Personal information
- Born: September 2, 1982 (age 43) Chesterfield, Missouri, U.S.
- Listed height: 6 ft 4 in (1.93 m)
- Listed weight: 305 lb (138 kg)

Career information
- High school: Marquette (Chesterfield, Missouri)
- College: Southeast Missouri State
- NFL draft: 2005: undrafted

Career history
- Jacksonville Jaguars (2005–2006); New England Patriots (2007–2014);

Awards and highlights
- Super Bowl champion (XLIX); Madden Most Valuable Protectors Award (2010); 4× Second-team All-OVC (2001–2004);

Career NFL statistics
- Games played: 89
- Games started: 71
- Stats at Pro Football Reference

= Dan Connolly (American football) =

American football player (born 1982)

Daniel Paul Connolly (born September 2, 1982) is an American former professional football player. He was signed by the Jacksonville Jaguars as an undrafted free agent in 2005 after playing college football at Southeast Missouri State. Connolly played eight seasons for the New England Patriots, winning Super Bowl XLIX over the Seattle Seahawks in his final season.

==Early life==
Connolly was born in Chesterfield, Missouri. He attended Marquette High School in Chesterfield, Missouri and was a letterman in Football and track. In football, he was a two-time All-District selection and a two-time All-Conference selection. In track and field, he threw the shot put.

==College career==
He was a four-year starting offensive tackle for Southeast Missouri State, and was in All-Conference teams for four consecutive seasons, and finished his collegiate career with 46 consecutive starts.

==Professional career==

Pre-draft measurables
| Height | Weight | Arm length | Hand span | 40-yard dash | 10-yard split | 20-yard split | 20-yard shuttle | Three-cone drill | Vertical jump | Broad jump | Bench press |
| 6 ft 3+5⁄8 in (1.92 m) | 311 lb (141 kg) | 32+1⁄4 in (0.82 m) | 9+1⁄4 in (0.23 m) | 5.23 s | 1.85 s | 3.04 s | 4.54 s | 7.65 s | 28.5 in (0.72 m) | 9 ft 0 in (2.74 m) | 22 reps |
All values from NFL Combine

===Jacksonville Jaguars===
Connolly was signed by the Jacksonville Jaguars as an undrafted free agent on April 24, 2005. He made the team's 53-man roster and spent the rest of the season on it. He was placed on injured reserve by the Jaguars on September 2, 2006. Connolly was waived by the Jaguars on September 1, 2007.

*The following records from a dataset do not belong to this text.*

(** The hypotheses of X5 hold of the runs that delete [S1] and [D1]. *)
Lemma initialized_map_has_configured_and_observed_names_witness :
  (dict_mem [("S1", existing_S1)] "S1" = true
   <-> In "S1" (@dict_keys AirbyteSource.t []) \/ In "S1" (dict_keys [("S1", existing_S1)]))
  /\ (dict_mem [("D1", existing_D1)] "D1" = true
      <-> In "D1" (@dict_keys AirbyteDestination.t [])
          \/ In "D1" (dict_keys [("D1", existing_D1)])).
Proof.
  split.
  - refine (proj1 (@initialized_map_has_configured_and_observed_names normalized
                     (JStr "ws") false true 0%nat 0%nat
                     [delete_source existing_S1] empty_diff)
              [] [("S1", existing_S1)] [("S1", existing_S1)] _ "S1").
    vm_compute. reflexivity.
  - refine (proj2 (@initialized_map_has_configured_and_observed_names normalized
                     (JStr "ws") false true 0%nat 0%nat
                     [delete_destination existing_D1] empty_diff)
              [] [("D1", existing_D1)] [("D1", existing_D1)] _ "D1").
    vm_compute. reflexivity.
Defined.

(* ===================================================================== *)
(** ** Normalization is not created twice *)
(* ===================================================================== *)

Section NormalizationFound.
Context {E : Env}.

Lemma lookup_makes_no_create existing_connection_id :
  all_calls (fun c => requests ["/operations/create"] c = false)
    (existing_basic_norm_op_id existing_connection_id).
Proof. unfold existing_basic_norm_op_id. calls_auto. reflexivity. Qed.

Lemma found_operation_is_kept existing_connection_id destination
    normalization_config workspace_id (w w1 : World) t1 existing_id :
  existing_basic_norm_op_id existing_connection_id w = (w1, t1, Return existing_id) ->
  truthy existing_id = true ->
  Forall (fun c => requests ["/operations/create"] c = false)
         (trace_of (reconcile_normalization existing_connection_id destination
                      normalization_config workspace_id w))
  /\ forall w' t operation_id,
       reconcile_normalization existing_connection_id destination
         normalization_config workspace_id w = (w', t, Return operation_id) ->
       operation_id = existing_id \/ operation_id = JNull.
Proof.
  intros Hid Hfound. split.
  - unfold reconcile_normalization. erewrite trace_bind_returned by exact Hid.
    apply Forall_app. split.
    + pose proof (lookup_makes_no_create existing_connection_id w) as H.
      now rewrite Hid in H.
    + rewrite Hfound. unfold destination_supports_normalization.
      generalize w1. change (all_calls (fun c => requests ["/operations/create"] c = false)
        match normalization_config with
        | Some false => ret JNull
        | _ =>
            supported <-
              (if truthy (InitializedAirbyteDestination.destination_definition_id
                            destination)
               then perform (does_dest_support_normalization
                               (InitializedAirbyteDestination.destination_definition_id
                                  destination) workspace_id)
               else ret (InitializedAirbyteDestination.destination_definition_id
                           destination)) ;;
            if truthy supported then ret existing_id
            else match normalization_config with
                 | Some true =>
                     raise (PyException (normalization_unsupported_msg destination))
                 | _ => ret JNull
                 end
        end).
      calls_auto; reflexivity.
  - intros w' t operation_id Hrun. unfold reconcile_normalization in Hrun.
    apply bind_returns in Hrun as (? & ? & id' & ? & Hid' & Hrun & _).
    rewrite Hid in Hid'. injection Hid' as <- _ <-.
    rewrite Hfound in Hrun.
    destruct normalization_config as [[|] |].
    + apply bind_returns in Hrun as (? & ? & supported & ? & _ & Hrun & _).
      destruct (truthy supported); [| discriminate].
      apply ret_returns in Hrun. now left.
    + apply ret_returns in Hrun. now right.
    + apply bind_returns in Hrun as (? & ? & supported & ? & _ & Hrun & _).
      destruct (truthy supported); apply ret_returns in Hrun; auto.
Qed.

End NormalizationFound.

(** X6.  When [reconcile_normalization] finds a basic normalization
    operation on the connection, it never sends [/operations/create],
    whatever the intent and whatever the destination supports; what it
    returns, if it returns, is the id of that operation or [None]. *)
Theorem found_normalization_is_never_created_again :
  forall (E : Env) (existing_connection_id : json)
         (destination : InitializedAirbyteDestination.t)
         (normalization_config : option bool) (workspace_id : json)
         (w w1 : World) (t1 : list call) (existing_id : json),
    existing_basic_norm_op_id existing_connection_id w = (w1, t1, Return existing_id) ->
    truthy existing_id = true ->
    Forall (fun c => requests ["/operations/create"] c = false)
           (trace_of (reconcile_normalization existing_connection_id destination
                        normalization_config workspace_id w))
    /\ forall w' t operation_id,
         reconcile_normalization existing_connection_id destination
           normalization_config workspace_id w = (w', t, Return operation_id) ->
         operation_id = existing_id \/ operation_id = JNull.
Proof.
  intros E existing_connection_id destination normalization_config workspace_id
         w w1 t1 existing_id.
  apply found_operation_is_kept.
Qed.

(** The hypotheses of X6 hold of the connection [c-1], which carries
    [op-1]. *)
Lemma found_normalization_is_never_created_again_witness :
  Forall (fun c => requests ["/operations/create"] c = false)
         (trace_of (@reconcile_normalization normalized (JStr "c-1") existing_D1 None
                      (JStr "ws") 0%nat))
  /\ forall w' t operation_id,
       @reconcile_normalization normalized (JStr "c-1") existing_D1 None
         (JStr "ws") 0%nat = (w', t, Return operation_id) ->
       operation_id = JStr "op-1" \/ operation_id = JNull.
Proof.
  eapply (@found_normalization_is_never_created_again normalized (JStr "c-1")
            existing_D1 None (JStr "ws") 0%nat);
    vm_compute; reflexivity.
Defined.
(* ===== verification/_CoqProject ===== *)
-Q . S2P
Prelude.v
Text.v
Dict.v
Errors.v
Json.v
Store.v
AuditTrail.v
Url.v
Selection.v
Catalog.v
Connectors.v
Registry.v
Publish.v
Identity.v
Policy.v
Credentials.v
Approval.v
Execution.v
Lifecycle.v
Retry.v
CallTool.v
Egress.v
Format.v
HttpExecutor.v
Toolsets.v
ToolsetAdmin.v
ToolsetAccess.v
OpenApi.v
OpenApiImport.v
LocalDocuments.v
OpenApiReview.v
Floats.v
ToolSearch.v
SearchIndex.v
McpServer.v
Uuid.v
Rows.v
ControlPlane.v
HttpProblems.v
AdminQueries.v
Raises.v
UseCaseErrors.v
AdminRoutes.v
RowMapping.v
SqlRepositories.v
RepositoryAgreement.v
ToolsetSql.v
SqlReaders.v
Evaluation.v
Embedding.v
Telemetry.v
Bootstrap.v
Logging.v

===New England Patriots===
Connolly was signed to the New England Patriots' practice squad on September 13, 2007, where he spent the remainder of the season before being re-signed to a future contract on February 5, 2008. He was then waived by the Patriots on October 20, 2008. He was re-signed to the team's practice squad on October 22. He was promoted to the active roster on December 13, 2008.

Connolly made the 53-man roster in 2009 and started four games at right guard in place of an injured Stephen Neal. During the season, he received a contract extension through the 2011 season.

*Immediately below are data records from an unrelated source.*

(* ===== verification/Prelude.v ===== *)
(** * NexusMCP: verification development (root file)

    NexusMCP is a gateway that publishes HTTP operations of upstream services
    as MCP tools.  A tool call passes identity, visibility, argument
    validation, policy, approval, egress and credential checks before it is
    planned, executed with bounded retries and audited.  This library models
    the Python program under [src/src/nexusmcp] and proves what makes those
    steps correct.

    ** How the model relates to the code

    - A Python call is a computation of the state and error monad of this
      file, [SE E S A := S → result E A * S]: it returns [Ok] a value or
      [Raise]s an exception.  [let*], [;;*], [lift], [raise], [try_except] and
      [capture] are sequencing, pure calls, raising and the two shapes of
      [try]; [let?] and [;;?] sequence pure fallible code.
    - Store.v instantiates it: the state [st D] is the committed stores of a
      unit of work, its working copy while an [async with] block is open, and
      the environment (how often clock and identifier generator were read,
      and the log of observable calls).  [with_uow], [commit] and [rollback]
      are those of the in-memory adapters ([*/adapters/in_memory_uow.py]),
      whose lock makes a block one atomic step; interleavings of several
      callers are therefore sequences of blocks, and the theorems about
      reachable stores quantify over all of them ([star step]).  [Table] is
      the interface between a repository and the stores that hold its table.
    - Errors.v has the exceptions: the [NexusMcpError] hierarchy of
      [shared/errors.py] with codes, safe messages and HTTP statuses,
      [ExecutorFailure], [ValueError], [TypeError], [CancelledError] and any
      other exception.
    - Data is as in the code: a dataclass is a Record, an enum an Inductive, a
      dict an insertion-ordered association list (Dict.v), an [int] a [Z], a
      [float] that is only compared or scaled a rational, a [str] a
      [String.string] of characters up to U+00FF (Text.v), a [datetime] its
      instant in microseconds with its awareness flag.  [__post_init__] of a
      dataclass [C] is [new_c], which validates the record it is given.
    - Clock and generator ([Ports]), the JSON Schema validator, the executor
      and the sleeper between its attempts ([RetrySleeper]), resolvers and the
      secret provider are parameters; where a theorem needs one to behave, a
      hypothesis says how, and a witness instantiates it.
    - The sums and quotients of search scores are rounded to doubles at each
      step ([float_add], [float_div] of Floats.v), so that ties are those of the
      code.

    ** Files

    - Prelude: results, the monad, tactics, hint database.
    - Text, Dict, Json, Url, Selection: Python strings and datetimes; dicts,
      stable sorting and views of tables; [json.dumps] and SHA-256 of
      [shared/digests.py]; [urllib.parse.urlsplit] and [ipaddress]; the
      best-candidate selections of the policy and credential resolvers.
    - Errors, Store: above.
    - AuditTrail: [modules/audit]: events, scope evidence, the append-only
      repository.
    - Catalog, Connectors, Registry, Publish: [modules/catalog],
      [modules/connectors], [modules/registry]: tools and their versions,
      bindings, upstream services; registration, review, the publish
      transaction, listing and keyword search.
    - Identity, Policy, Credentials: [modules/identity], [modules/policy],
      [modules/credentials]: bearer authentication, the policy evaluators,
      credential selection and secrets.
    - Approval: [modules/approval]: the approval state machine and use cases.
    - Execution, Lifecycle: [modules/execution/domain.py] and [lifecycle.py]:
      executions and attempts, their repositories, and every transaction that
      plans, advances, finishes or audits them.
    - Retry, CallTool: [retrying_executor.py] and [call_tool.py]: the retry
      loop and the orchestration of one call.
    - Egress, Format, HttpExecutor: [infrastructure/networking/egress.py] and
      [modules/execution/adapters/httpx_executor.py]: which endpoints may be
      called, [str] and [repr] of JSON values and percent-encoding, and the
      preparation, sending and reading of one HTTP request.
    - Toolsets, ToolsetAdmin, ToolsetAccess: [modules/toolsets]: the Toolset
      aggregate; its repository, unit of work and use cases; the resolution of
      what a principal may use through an MCP endpoint ([runtime.py]).
    - OpenApi, OpenApiImport, OpenApiReview: [modules/openapi_import]: parsing
      of a document with its references; the import job; review and direct
      publication, on the stores of the catalog as well.
    - LocalDocuments: [openapi_import/adapters/local_document_reader.py]: the
      reader of local documents over a file system with symbolic links.
    - Floats: the doubles that JSON numbers become, and their arithmetic.
    - ToolSearch, SearchIndex: [modules/tool_search]: search documents, rank
      fusion, the vector and hybrid search and the search tool; the index of
      embeddings, reindexing, inspection and the reindex jobs with the
      transactions of their SQL store.
    - McpServer: [interfaces/mcp]: request contexts and endpoint scopes,
      tools/list and tools/call, the meta tool, the interactive approval, and
      the mapping of results and errors.
    - Uuid, Rows, ControlPlane: [infrastructure/persistence/identifiers.py],
      the ORM models of [*/adapters/sqlalchemy_models.py] with their
      enumerations and constraints, and the read port of the administration
      pages ([modules/control_plane], [admin_queries.py]) as queries over rows.
    - HttpProblems, AdminQueries: [interfaces/http/errors.py]: problem
      documents, exception handlers, declared problems; the read routes of
      [interfaces/admin/query_routes.py] with their query parameters, response
      models and [ControlPlaneQueryPort], the record of queries they use.
    - Raises, UseCaseErrors: the logic [raises P m], "[m] raises no error of the
      program outside [P]", and the errors each use case can raise.
    - AdminRoutes: [interfaces/admin/app.py], [toolset_routes.py] and
      [demo_reset.py]: the other routes over a record of use cases, the
      middleware, and the composition of [bootstrap/app.py] with units of work
      in memory.
    - RowMapping: the [*/adapters/sqlalchemy_mapping.py]: entities to rows and
      back; [Mapping] is the interface of one table's mapping, [LawfulMapping]
      its laws.
    - SqlRepositories, RepositoryAgreement: the
      [*/adapters/sqlalchemy_repository.py] over tables of rows with their
      constraints ([RowTable], [Schema]); that the repositories in memory and
      these are the same to a unit of work.
    - ToolsetSql: [toolsets/adapters/sqlalchemy_repository.py] and
      [persistence/toolset_catalog_reader.py]: a toolset as its row with the rows
      of its members and grants, and the agreement with ToolsetAdmin's adapters.
    - SqlReaders: [execution/adapters/sqlalchemy_resolver.py],
      [catalog/adapters/sqlalchemy_reader.py] and [sqlalchemy_search.py]: what a
      tool call resolves to, the published listing and the full-text search.
    - Evaluation: [modules/tool_search/evaluation.py]: the benchmark of the
      search strategies, the collection of observations and its metrics.
    - Embedding: [modules/tool_search/adapters/siliconflow.py]: the embedding
      provider, its request and the reading of the answer.
    - Telemetry: [infrastructure/observability/telemetry.py]: the observation of
      one request and the telemetry of the process.
    - Logging: [infrastructure/observability/logging.py] and
      [shared/log_context.py]: the redaction of texts with its two regular
      expressions, the fields of a record and its two formatters, the context of
      a request.
    - Bootstrap: [bootstrap/config.py], [bootstrap/app.py],
      [infrastructure/persistence/runtime.py], [local_tenant.py] and
      [interfaces/health/router.py]: the settings that are accepted, what
      [create_app] builds from them and when it refuses, the lifespan over any
      outcome of its steps, the states of the database runtime.

    ** What the theorems show

    - Ledger (Lifecycle): [ledger_ok] is an invariant of all interleavings of
      execution, approval and audit transactions: records are valid, an
      idempotency key and an approval start at most one execution each, an
      approval named by an execution was consumed for exactly that call, the
      audit trail of an execution is ALLOWED followed by its terminal outcome,
      attempts are numbered without gaps.  Planning is atomic, replays are
      rejected, terminal executions are final, running ones can be finished.
    - Calls (Retry, CallTool): effects outside happen in order and only for
      permitted calls, whose execution is stored with the digest and the
      approval of the call; a call ends with its execution terminal and in
      agreement with what the caller gets, except that a cancelled resolution of
      its secret leaves it RUNNING; denials leave evidence; the retry
      loop refines a pure function of the executor's answers and bounds its
      calls.  [LawfulExecutor] is the interface of an executor to [CallTool];
      the direct and the retrying executor implement it.
    - Approvals: single use, exact conditions of consumption, the state
      machine under interleaving, atomic requests.
    - Catalog and registry: invariants of all interleavings of their
      transactions, atomic publication, safe registrations, sound and ordered
      listing and search.
    - Identity, policy, credentials: sound authentication; decisions and
      selections characterized, fail-closed and independent of the order of
      configuration; of the rules, one for the principal decides before one for
      the tool, then the priority, then DENY before REQUIRE_APPROVAL before
      ALLOW.
    - HTTP: every request goes to an admitted endpoint and keeps the trusted
      headers, arguments add no separator to the path, no admitted address is
      an internal one, and every answer has its classified result.
    - Toolsets: each command is one guarded step of the aggregate, commands
      that name the same revision do not overwrite each other, the stored
      toolsets stay well formed, and an endpoint serves exactly the granted,
      published tools or fails with the first rule it breaks.
    - OpenAPI: the bounded resolver computes the unbounded expansion of the
      references, its results are closed, pointers round trip, the parser keeps
      exactly the operations the allowlist admits, with the parameters and body
      of each; imports settle, reviews are all or nothing, and
      the stores of imports and catalog stay consistent.  The local reader
      answers a document exactly for a JSON file below its root, as long as the
      resolution of the source meets no loop of links.
    - Tool search: fusion gives the order and the doubles of an independent
      definition, the search tool discloses only permitted tools of the caller's
      tenant, reindexing embeds exactly what is missing, stale or forced,
      converges and agrees with the inspection, and a tenant has one active reindex job,
      which settles.
    - MCP server: a call outside the endpoint's scope runs nothing, a call is
      answered unless it is cancelled or fails before its handlers, every sequence of calls keeps the ledger, and a search
      through an endpoint only shows its tools.
    - Control plane: queries depend on the tenant's rows and those they refer to
      only, search
      texts are matched literally, pages partition a listing, the dashboard
      agrees with the listings, and each tool is listed once.
    - Persistence: what the domain accepts survives its row, an update writes
      every field a transition changes, and a unit of work has the same answers
      and effects over the repositories in memory and over the SQL repositories,
      so that what is proved over the former holds of the latter; the same for
      toolsets and the catalog they read, over a database that collates by code
      point.  The resolver of tool calls finds exactly the published, bound and
      served tool of a name, which is one of the listing.  The agreements are
      over canonical identifiers and values within the widths of the columns.
    - Administration API: whatever a client sends, the use cases only act for
      the configured identity; a read answers the JSON its request selects, the
      422 problem or a declared one, and fails only where the database cannot
      take its offset or texts; toolset requests and sixteen further routes
      answer with the statuses their contracts declare; a posted reindex
      job settles.
    - Evaluation: every metric is a rate between 0 and 1, and collected
      observations can be evaluated.
    - Embedding provider: it returns exactly one vector per text, in the order of
      the texts, whatever the order of the answer; its failures are classified.
    - Process: settings are accepted exactly when they satisfy [accepted], a
      production process is locked down (one allowlist policy for registration
      and both checks of a call, bounded retries, sealed request state), accepted
      settings build, and the lifespan releases what it started in order, until a
      release raises; a request is
      measured exactly once with listed attributes only.
    - Logs: the value assigned to a sensitive word (directly, or after quotes,
      spaces and the word Bearer) and what an exception says never change a log
      line; the texts of context and attributes are short, on one
      line and without the password of a URL, a record has listed fields only,
      and a JSON record is one line.

    ** Bounds and fuel

    The retry loop recurses on the attempts left, [max_attempts] of them, so
    its error "exhausted" is never reached with a positive maximum.  Digest
    padding and block loops run on the message's length.  The reference
    resolver recurses on the 33 levels its depth check leaves
    ([resolve_computes_expansion] relates it to the unbounded expansion), the
    field summaries of search documents on 3 levels.  The batches of a reindex
    run recurse on the number of documents, which is enough since a batch has
    one at least ([batches_concat]).  A substitution of
    Logging recurses on the length of its text ([sub_fuel_enough]), the
    resolution of a path on the number of links ([joinrealpath_fuel]).  Other
    recursions are structural.

    ** Not modelled

    The SQL repository of embeddings, the reset of the demo workspace,
    migrations, [run.py], the examples and the admin frontend are input/output around the
    same use cases; the objects of FastAPI, SQLAlchemy, httpx and OpenTelemetry
    are parameters where a decision reads them.  FastAPI's reading of JSON and of
    numbers comes before the typed requests of AdminRoutes.  Of the limits of the
    database's representation the read queries have the range of an offset and
    the null character in a text; characters a column refuses on a write and the
    order of keys in a JSONB column are left out; foreign keys and
    column widths are the parameter [within_schema], the columns the server
    stamps take [db_now].  Row locks and isolation levels are outside: units of
    work are atomic steps, as for the adapters in memory, which neither a
    cancellation nor a failing connection interrupts; cancelled are the waits for
    the secret, the executor, its backoffs and the ports of the server.
    *)

From Stdlib Require Import ZArith QArith Ascii Sorting.Sorted Lia.
From stdpp Require Import base sets strings option list.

With veteran starter Logan Mankins missing from the first seven games of the 2010 season due to a contract situation, Connolly started all of those games in his place at left guard. He was a reserve for the team's Week 9 game, but returned to the starting lineup at right guard following a season-ending injury to Neal.

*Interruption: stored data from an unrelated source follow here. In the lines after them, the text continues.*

(* ===== verification/AuditTrail.v ===== *)
(** * Audit: events, scope evidence and the append-only repository

    Models [modules/audit/domain.py], [modules/audit/scope.py] and
    [modules/audit/adapters/in_memory.py]. *)

From Stdlib Require Import ZArith Ascii.
From stdpp Require Import base sets strings option list.
From S2P Require Import Prelude Text Dict Errors Store.
Open Scope py_scope.

(** ** Request context ([shared/request_context.py]) *)

Record ActorContext := mkActorContext {
  ctx_request_id : string;
  ctx_trace_id : string;
  ctx_tenant_id : string;
  ctx_principal_id : string;
  ctx_authn_method : string;
  ctx_principal_type : string }.

Definition anonymous_principal_id : string := "anonymous".

(** ** Audit events *)

Inductive AuditAction := ActToolCall | ActApprovalDecision | ActCredentialResolution.

Inductive AuditOutcome :=
| OutAllowed | OutDenied | OutApprovalRequired | OutSucceeded | OutFailed
| OutUnknown | OutCancelled.

#[export] Instance audit_action_eq_dec : EqDecision AuditAction.
Proof. solve_decision. Defined.
#[export] Instance audit_outcome_eq_dec : EqDecision AuditOutcome.
Proof. solve_decision. Defined.

(** [AuditMetadataValue] without [float], which no event carries. *)
Inductive meta_value := MStr (s : string) | MInt (z : Z) | MBool (b : bool) | MNone.
#[export] Instance meta_value_eq_dec : EqDecision meta_value.
Proof. solve_decision. Defined.

Record AuditEvent := mkAuditEvent {
  ae_id : string;
  ae_tenant_id : string;
  ae_actor_id : string;
  ae_action : AuditAction;
  ae_resource_type : string;
  ae_resource_id : string;
  ae_outcome : AuditOutcome;
  ae_request_id : string;
  ae_trace_id : string;
  ae_occurred_at : datetime;
  ae_arguments_digest : option string;
  ae_policy_version : option string;
  ae_reason_code : option string;
  ae_execution_id : option string;
  ae_metadata : option (dict meta_value) }.

#[export] Instance audit_event_eq_dec : EqDecision AuditEvent.
Proof. solve_decision. Defined.

Definition audit_sensitive_keys : list string :=
  ["api_key"; "arguments"; "authorization"; "cookie"; "password"; "result";
   "secret"; "token"].

Definition normalized_key (k : string) : string :=
  replace_char "-"%char "_"%char (lower (strip k)).

(** [AuditEvent.__post_init__] *)
Definition new_audit_event (e : AuditEvent) : res AuditEvent :=
  require_non_blank
    [("audit id", ae_id e); ("tenant id", ae_tenant_id e); ("actor id", ae_actor_id e);
     ("resource type", ae_resource_type e); ("resource id", ae_resource_id e);
     ("request id", ae_request_id e); ("trace id", ae_trace_id e)] ;;?
  match ae_metadata e with
  | None => Ok e
  | Some m =>
      raise_if (existsb (λ k, bool_decide (normalized_key k ∈ audit_sensitive_keys)) (dkeys m))
        (ValueError "audit metadata must not contain sensitive fields") ;;?
      Ok e
  end.

(** ** MCP scope evidence *)

Record McpScopeAuditEvidence := mkScopeEvidence {
  sev_scope_type : string;
  sev_toolset_id : option string;
  sev_toolset_revision : option Z;
  sev_toolset_slug : option string }.

(** [McpScopeAuditEvidence.__post_init__] *)
Definition new_scope_evidence (v : McpScopeAuditEvidence) : res McpScopeAuditEvidence :=
  raise_if (negb (bool_decide (sev_scope_type v ∈ ["root"; "toolset"])))
    (ValueError "audit MCP scope type was invalid") ;;?
  raise_if (bool_decide (sev_scope_type v = "root")
            && (bool_decide (is_Some (sev_toolset_id v))
                || bool_decide (is_Some (sev_toolset_revision v))
                || bool_decide (is_Some (sev_toolset_slug v))))
    (ValueError "root audit scope must not contain toolset context") ;;?
  raise_if (negb (Bool.eqb (bool_decide (sev_toolset_id v = None))
                           (bool_decide (sev_toolset_revision v = None))))
    (ValueError "audit toolset id and revision must appear together") ;;?
  raise_if (match sev_toolset_revision v with Some r => (r <=? 0)%Z | None => false end)
    (ValueError "audit toolset revision must be positive") ;;?
  Ok v.

Definition opt_entry (k : string) (v : option meta_value) : dict meta_value :=
  match v with Some x => [(k, x)] | None => [] end.

(** [McpScopeAuditEvidence.metadata] *)
Definition scope_metadata (v : McpScopeAuditEvidence) (denial_reason_code : option string) :
    dict meta_value :=
  let default_reason :=
    if bool_decide (sev_scope_type v = "toolset") then "active_toolset_grant"
    else "granted_toolset_union" in
  let reason :=
    match denial_reason_code with
    | Some r => if str_empty r then default_reason else r
    | None => default_reason
    end in
  [("mcp_scope_type", MStr (sev_scope_type v)); ("scope_reason_code", MStr reason)]
  ++ opt_entry "toolset_id" (MStr <$> sev_toolset_id v)
  ++ opt_entry "toolset_revision" (MInt <$> sev_toolset_revision v)
  ++ opt_entry "toolset_slug" (MStr <$> sev_toolset_slug v).

Definition scope_audit_metadata (scope_type : string) (toolset_id : option string)
    (toolset_revision : option Z) (toolset_slug denial : option string) :
    res (dict meta_value) :=
  let? v := new_scope_evidence
              (mkScopeEvidence scope_type toolset_id toolset_revision toolset_slug) in
  Ok (scope_metadata v denial).

(** ** [InMemoryAuditRepository] *)

Section Repository.
Context {D : Type} `{Table D AuditEvent}.

Definition audits_append (e : AuditEvent) : M D unit :=
  let* t := read_table in
  lift (raise_if (dmem (ae_id e) t) (ValueError "audit event id already exists")) ;;*
  write_table (dset (ae_id e) e t).
End Repository.

Definition audits_list_by_tenant (tenant_id : string) (t : dict AuditEvent) : list AuditEvent :=
  filter (λ e, ae_tenant_id e = tenant_id) (dvalues t).

Definition audits_list_by_execution (tenant_id execution_id : string) (t : dict AuditEvent) :
    list AuditEvent :=
  filter (λ e, ae_tenant_id e = tenant_id ∧ ae_execution_id e = Some execution_id) (dvalues t).

#[global] Arguments new_audit_event : simpl never.
#[global] Arguments scope_audit_metadata : simpl never.

(** ** What the constructors guarantee *)

(** The metadata of scope evidence never has a sensitive key. *)
Lemma scope_metadata_keys v r k :
  k ∈ dkeys (scope_metadata v r) →
  k ∈ ["mcp_scope_type"; "scope_reason_code"; "toolset_id"; "toolset_revision"; "toolset_slug"].
Proof.
  unfold scope_metadata, dkeys. rewrite !fmap_app, !elem_of_app. simpl.
  destruct (sev_toolset_id v), (sev_toolset_revision v), (sev_toolset_slug v); simpl;
    set_solver.
Qed.

Lemma new_audit_event_Ok e e' : new_audit_event e = Ok e' → e' = e.
Proof. unfold new_audit_event. py_run. Qed.

Lemma scope_audit_metadata_Ok ty id rev slug r m :
  scope_audit_metadata ty id rev slug r = Ok m →
  m = scope_metadata (mkScopeEvidence ty id rev slug) r.
Proof. unfold scope_audit_metadata, new_scope_evidence. py_run. Qed.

In a December 19, 2010 game against the Green Bay Packers, Connolly set the record for the longest kickoff return by an offensive lineman in NFL history, returning a squib kick 71 yards to set up a Patriots touchdown (the previous record was 48 yards by Mal Snider in 1969). Connolly was named AFC Special Teams Player of the Week for the feat. Connolly suffered a concussion in the game and missed the final two games of the regular season. He finished the 2010 season with 13 starts in 14 games played.

At the end of the 2011 season, Connolly and the Patriots appeared in Super Bowl XLVI. He started in the game, but the Patriots lost to the New York Giants by a score of 21–17.

On September 3, 2014, Connolly was named one of the Patriots' six team captains. On February 1, 2015, he was part of the Patriots team that won Super Bowl XLIX over the Seattle Seahawks, 28–24.

===Retirement===
A free agent after the 2014 season, Connolly fielded interest from multiple NFL teams. However, on July 16, 2015, Connolly retired, citing family stability, concussion injuries and winning the Super Bowl as contributing factors.